AJ Bell’s analysts consider the key pensions and personal finance pledges put forward by the party.

Freeze in state pension age increases beyond 66

Make no bones about it – this is a gargantuan promise from Labour with enormous ramifications for those affected, society as a whole and long-term Government spending.

It is therefore incredible that the impact this will have on taxpayers doesn’t appear in the policy costings. This may simply be because planned increases in the state pension age run beyond the next Parliament, but such a short-term approach to something as vital to the long-term future of the UK as state pension reform is hardly encouraging.

Labour is also wrong to say the Conservatives have overseen a decline in life expectancy. While improvements in average life expectancy have generally decreased since 2010, this has not translated into an overall fall.

It’s also important to remember that planned state pension age increases to 67 and 68 are not just based on the last few years’ data, but decades of life expectancy improvements.

The increase in the state pension age to 66 currently underway is the first increase since the Second World War, during a period when life expectancy across the UK has risen at unprecedented levels. If state pension increases are to be permanently shelved, Labour needs to explain who will pay the extra cost in the long-term.

Uprate the state pension for British pensioners overseas

A quirk in the state pension system means people who retire to certain countries overseas do not benefit from uprating in line with the triple-lock, which increases the payment by the highest of average earnings, inflation or 2.5%. Over the course of someone’s retirement this could cost tens of thousands of pounds.

The reason for this is that a reciprocal social security arrangement needs to be agreed with the country the person is retiring to. Successive Governments preferring to focus state pension cash on people living and working in the UK.

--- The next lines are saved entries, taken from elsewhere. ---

(** * ConnectionManager of the JFrog VS-Code extension

    A shallow embedding of [src/main/connect/connectionManager.ts]: the
    in-memory credentials, the durable key-value state of the extension
    context, the OS key store behind [keytar], the input boxes, and the
    client configurations built for the Xray and GoCenter services.

    Asynchronous methods run one after the other (every [await] is a
    sequence point of a single flow), so a method is a function from the
    world before the call to its result, the world after the call and the
    events it emitted, in order.  JavaScript strings are represented by
    their UTF-8 bytes. *)

From Stdlib Require Import ZArith List String Ascii.
From stdpp Require Import gmap strings list.

Local Open Scope Z_scope.

(** ** SHA-256 (FIPS 180-4), as used through
    [crypto.createHash('sha256').update(s).digest('hex')] *)
Module SHA256.

Definition w32 (x : Z) : Z := Z.land x (Z.ones 32).
Definition add32 (x y : Z) : Z := w32 (x + y).
Definition rotr (n x : Z) : Z :=
  Z.lor (Z.shiftr x n) (w32 (Z.shiftl x (32 - n))).
Definition shr (n x : Z) : Z := Z.shiftr x n.
Definition not32 (x : Z) : Z := Z.lxor x (Z.ones 32).
(** [switch] called by a greenlet other than the hub's, step by step. *)
Lemma switch_run w :
  let cur := current w in
  let old := Hub.greenlet (hub w) in
  let st := greenlets w in
  cur ≠ old →
  is_Some (st !! cur) →
  (greenlet.dead (st !!! old) = true → greenlet.well_parented st old = true) →
  ∃ w1,
    switch_enter w = (Return tt, w1)
    ∧ (∀ greenlet_switch : gid → M pyobj,
         switch greenlet_switch w = greenlet_switch (Hub.greenlet (hub w1)) w1)
    ∧ current w1 = cur
    ∧ callbacks w1 = callbacks w ∧ timers w1 = timers w
    ∧ Hub.listeners (hub w1) = Hub.listeners (hub w)
    ∧ Hub.greenlet (hub w1) ≠ cur
    ∧ greenlet.dead (greenlets w1 !!! Hub.greenlet (hub w1)) = false
    ∧ (greenlet.dead (st !!! old) = false → Hub.greenlet (hub w1) = old)
    ∧ (greenlet.dead (st !!! old) = true → st !! Hub.greenlet (hub w1) = None)
    ∧ (greenlet.is_ancestor st cur old = false →
       greenlet.parent (greenlets w1 !!! cur) = Some (Hub.greenlet (hub w1)))
    ∧ (greenlet.is_ancestor st cur old = true →
       greenlet.parent (greenlets w1 !!! cur) = greenlet.parent (st !!! cur)).
Proof.
  intros cur old st Hne Hcur Hwf.
  destruct (ensure_greenlet_for_switch w Hne Hcur Hwf)
    as (w0 & Hens & Hc0 & Hq0 & Ht0 & Hl0 & Hlive & Hhc & Hchain & Hpar).
  fold cur old st in Hc0, Hhc, Hchain, Hpar.
  assert (switch_enter w
          = (Return tt,
             if greenlet.is_ancestor st cur old then w0
             else set_greenlets
                    (<[cur := greenlet.with_parent (Hub.greenlet (hub w0))
                                (greenlets w0 !!! cur)]> (greenlets w0)) w0)) as Henter.
  { rewrite switch_enter_unfold by done. rewrite (bind_Return _ _ _ _ _ Hens).
    fold cur. rewrite reparent_run; [by rewrite Hchain|].
    intros Hp. rewrite Hchain. by apply Hpar. }
  eexists. split; [exact Henter|].
  split.
  { intros gs. unfold switch. rewrite (bind_Return _ _ _ _ _ Henter).
    unfold hub_greenlet. by rewrite bind_gets. }
  assert (greenlet.dead (st !!! old) = false → Hub.greenlet (hub w0) = old ∧ greenlets w0 = st)
    as Halive.
  { intros Hd. rewrite ensure_greenlet_alive in Hens by done.
    by injection Hens as <-. }
  assert (greenlet.dead (st !!! old) = true → st !! Hub.greenlet (hub w0) = None) as Hdead.
  { intros Hd. specialize (Hwf Hd). unfold greenlet.well_parented in Hwf.
    destruct (st !! old) as [o|] eqn:Ho; [|done].
    destruct (greenlet.parent o) as [p|] eqn:Hp; [|done].
    rewrite (lookup_total_correct st old o Ho) in Hd.
    rewrite (ensure_greenlet_dead w o p Ho Hd Hp Hwf) in Hens.
    injection Hens as <-. simpl. apply not_elem_of_dom, is_fresh. }
  assert (greenlet.is_ancestor st cur old = true →
          greenlets w0 !!! cur = st !!! cur) as Hsame.
  { intros _. destruct (greenlet.dead (st !!! old)) eqn:Hd.
    - specialize (Hwf eq_refl). unfold greenlet.well_parented in Hwf.
      destruct (st !! old) as [o|] eqn:Ho; [|done].
      destruct (greenlet.parent o) as [p|] eqn:Hp; [|done].
      rewrite (lookup_total_correct st old o Ho) in Hd.
      rewrite (ensure_greenlet_dead w o p Ho Hd Hp Hwf) in Hens.
      injection Hens as <-. simpl. fold st old.
      rewrite lookup_total_insert_ne by done.
      rewrite lookup_total_insert_ne; [done|].
      intros E. destruct Hcur as [c Hc]. fold st in E.
      pose proof (is_fresh (dom st)) as Hf. rewrite E in Hf.
      apply Hf, elem_of_dom. eauto.
    - by destruct (Halive eq_refl) as [_ ->]. }
  destruct (greenlet.is_ancestor st cur old) eqn:Hanc; simpl.
  - repeat split; try done.
    + intros Hd. by apply Halive.
    + intros _. by rewrite Hsame.
  - repeat split; try done.
    + by rewrite lookup_total_insert_ne.
    + intros Hd. by apply Halive.
    + intros _. by rewrite lookup_total_insert_eq.
Qed.
(** * avherald-scraper: the headline parser of [avherald_scraper.py]

    A shallow embedding of the functions that turn a headline into
    (title, timestamp, airline, aircraft) entries, and the properties of
    the specification checked against them.

    Python [str] values are lists of Unicode code points.  The character
    classes the code uses through the standard library ([str.isspace],
    [str.isalpha], the regular-expression classes [\s], [\d], [\w] and
    [\b]) are written out in full where they are small and stable
    (white space, the ASCII range); what they say about code points
    above U+007F comes from a [UnicodeData] table that every definition
    and theorem is parametric in. *)

From Stdlib Require Import String Ascii DecimalString DecimalNat.
From Stdlib Require Import List NArith ZArith Bool Lia Permutation.
Import ListNotations.

Set Implicit Arguments.

(** ** Python strings *)

Module PyStr.

Definition char := N.
Definition str := list char.

(** An ASCII literal as a [str]. *)
Definition lit (s : string) : str :=
  map N_of_ascii (list_ascii_of_string s).

Fixpoint str_eqb (a b : str) : bool :=
  match a, b with
  | [], [] => true
  | x :: a', y :: b' => N.eqb x y && str_eqb a' b'
  | _, _ => false
  end.

(** [s in collection] for a set, list or dict of strings. *)
Definition mem (s : str) (l : list str) : bool := existsb (str_eqb s) l.

(** [a == b] on lists of strings. *)
Fixpoint strs_eqb (a b : list str) : bool :=
  match a, b with
  | [], [] => true
  | x :: a', y :: b' => str_eqb x y && strs_eqb a' b'
  | _, _ => false
  end.

(** Truthiness of a string or a list: [if s:]. *)
Definition nonempty {A} (l : list A) : bool :=
  match l with [] => false | _ :: _ => true end.

(** [str.isspace] on one code point; also the class [\s] of [re] on [str]
    patterns: U+0009..000D, U+001C..0020, U+0085, U+00A0, U+1680,
    U+2000..200A, U+2028, U+2029, U+202F, U+205F, U+3000. *)
Definition isspace (c : char) : bool :=
  ((9 <=? c) && (c <=? 13) || (28 <=? c) && (c <=? 32)
   || (c =? 133) || (c =? 160) || (c =? 5760)
   || (8192 <=? c) && (c <=? 8202)
   || (c =? 8232) || (c =? 8233) || (c =? 8239) || (c =? 8287)
   || (c =? 12288))%N.

Definition is_ascii_upper (c : char) : bool := ((65 <=? c) && (c <=? 90))%N.
Definition is_ascii_lower (c : char) : bool := ((97 <=? c) && (c <=? 122))%N.
Definition is_ascii_digit (c : char) : bool := ((48 <=? c) && (c <=? 57))%N.
Definition is_ascii_alpha (c : char) : bool := is_ascii_upper c || is_ascii_lower c.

There is also a Brexit element to this. At the moment UK nationals who retire to the EU automatically receive state pension uprating.

While the current Government has committed to continuing with this arrangement over the short-term, there are as yet no guarantees beyond the next few years. Presuming Labour’s pledge extends to UK nationals in all countries around the world, this could push the cost up considerably if we eventually leave the EU.

Restore Pension Credit for mixed-age couples

Changes introduced by the DWP to Pension Credit rules earlier this year mean pensioners can no longer apply for Pension Credit if their partner is of working age. Instead they have to apply for Universal Credit until their partner reaches state pension age.

This is important because a couple can usually receive £255.25 a week on Pension Credit, versus £114.81 on Universal Credit.

The Government’s decision to shift its approach here was unsurprisingly hugely unpopular and Labour’s planned reversal would be hugely welcome to those who are set to miss out.”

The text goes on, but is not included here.